One of the wonderful things about living in Kalama Valley was we could roll out of bed in the morning and get in a 40-50 mile tandem ride on the Windward side with nary a traffic light to be found, riding through the back roads of Waimanalo, Kailua, Olomana, and Kaneohe. People really were more laid back, in spite of the pressures or maybe because of them. Even the ride home from UH Manoa to Hawaii Kai, if done right, had a lot of quiet (for Oahu) roads built into it and could be a 15-17 mile workout, which I often did instead of the straight, 11 mile shot down the highway. One thing you would NOT want to do is to drive a car to town during rush hour (6:30 to 8:15 a.m. when I lived there). That was like being stuck on flypaper. But that bike lane on Kalanianaole Highway was godsent, or Campagnolo-sent, depending on your point of view.
A very few cycling friends of mine predictably would get jerked around in Waimanalo but I once told them that they telegraphed “obnoxious haole” exceptionally well; it didn’t surprise me that they got stink-eye in that traditional Hawaiian community. Slow down for the keiki playing on those backroads, brah, and the locals will respect you. It was all about community. Be part of it.
So I keep asking…what the hell am I doing here? Like Larry, I am getting increasingly alienated from this formerly great nation of ours.
I’m impressed, O’G. How is it you managed to qualify for a mortgage with a job description of “cartoonist and editor for a bicycle magazine”? Especially with a resume, like mine, that reads like the yellow pages? Perhaps it was back in the day when they were handing out mortgages like Halloween candy.
And Jeff, thanks for the invite to Petro-Metro, former home of Ken Lay and Enron (Ken’s still alive and well, by the way). Not that long ago I was inquiring about jobs around here for a geologist such as myself when I frequently heard the question, “Willing to relocate to Houston?”. No offense, but the conversation tended to end about there.

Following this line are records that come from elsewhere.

(** C2, as the code has it. [normalized_incidence] checks no degree and
    never raises [DegenerateDegreeError]: on a data object of consistent
    shape it returns a matrix, and in binary64 arithmetic every entry in
    the row of a node whose weighted degree evaluates to zero, and every
    entry in the column of a hyperedge of zero degree and finite non-zero
    weight, is an infinity or NaN. *)
Theorem normalized_incidence_no_degree_check (data : Data float) :
  normalized_incidence data <> Raise "DegenerateDegreeError" /\
  (well_shaped data ->
   exists M,
     normalized_incidence data = Ok M /\
     (forall v e, v < nrows (x data) -> e < ncols (x data) ->
        float_zero (dot (nth v (rows (x data)) []) (weights_of data)) ->
        inf_or_nan (entry M v e)) /\
     (forall v e, v < nrows (x data) -> e < ncols (x data) ->
        float_zero (dot (np_ones (nrows (x data))) (column e (x data))) ->
        finite_nonzero (nth e (weights_of data) f_zero) ->
        inf_or_nan (entry M v e))).
Proof.
  split.
  - destruct (normalized_incidence_cases data) as [[_ E]|[_ E]];
      rewrite E; discriminate.
  - intros Hs. exists (code_matrix data). split; [now apply normalized_incidence_ok|].
    split; intros v e Hv He Hz.
    + rewrite code_matrix_entry by assumption.
      apply mul_inf_or_nan_l, mul_inf_or_nan_l. now apply inv_sqrt_zero.
    + intros Hw. rewrite code_matrix_entry by assumption.
      apply mul_inf_or_nan_r. now apply sqrt_div_zero.
Qed.

Lemma normalized_incidence_no_degree_check_witness :
  well_shaped data_isolated_node /\
  exists M,
    normalized_incidence data_isolated_node = Ok M /\
    (forall v e, v < nrows (x data_isolated_node) -> e < ncols (x data_isolated_node) ->
       float_zero (dot (nth v (rows (x data_isolated_node)) [])
                     (weights_of data_isolated_node)) ->
       inf_or_nan (entry M v e)) /\
    (forall v e, v < nrows (x data_isolated_node) -> e < ncols (x data_isolated_node) ->
       float_zero (dot (np_ones (nrows (x data_isolated_node)))
                     (column e (x data_isolated_node))) ->
       finite_nonzero (nth e (weights_of data_isolated_node) f_zero) ->
       inf_or_nan (entry M v e)).
Proof.
  assert (Hs : well_shaped data_isolated_node).
  { split; [repeat constructor | reflexivity]. }
  split; [exact Hs|].
  exact (proj2 (normalized_incidence_no_degree_check data_isolated_node) Hs).
Defined.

Khal, thanks for the insider info on the Sandwich Islands. I figured that Mark Twain’s travel advice on the place might be getting a bit dated, and we never did hear back from Cap. Cook on what he thought of the Isles. Unfortunately, I doubt I could afford even the plane trip right now; besides, I plan on moving everything with my lil’ Toyota pickup, and the last I checked it couldn’t swim very well. Thinking ahead, though, I’ve decided to get in on the “ground” floor by buying property on Lo’ihi, which ought to be cheap right now since it’s still 970 meters underwater.
http://cycleitalia.blogspot.com/2010/10/lights-camera-pasta.html has details and photos from last night’s ravioli party. Our gorgeous fall weather continues here, so nice outside I’ll probably keep going out on the bike until I get tired of it — doesn’t happen like that for me around here often. Should we start sending blankets (or firewood) out to Bibleburg for OG?
I dunno, John. With speculation being what it is these days, I wouldn’t be surprised if someone is already selling overpriced Lo’ihi futures.
re: Guru Mediation – This brings to mind my favorite error message haiku:
Errors have occurred.
We won’t tell you where or why.
Lazy programmers.
But now back to the more pressing issue……Amiga?!?!?!!? No wonder the VeloSnooze site is so late 80s. Give ol’ Max there a Coke and see if that picks him back up. Ya think they could run with something from this century??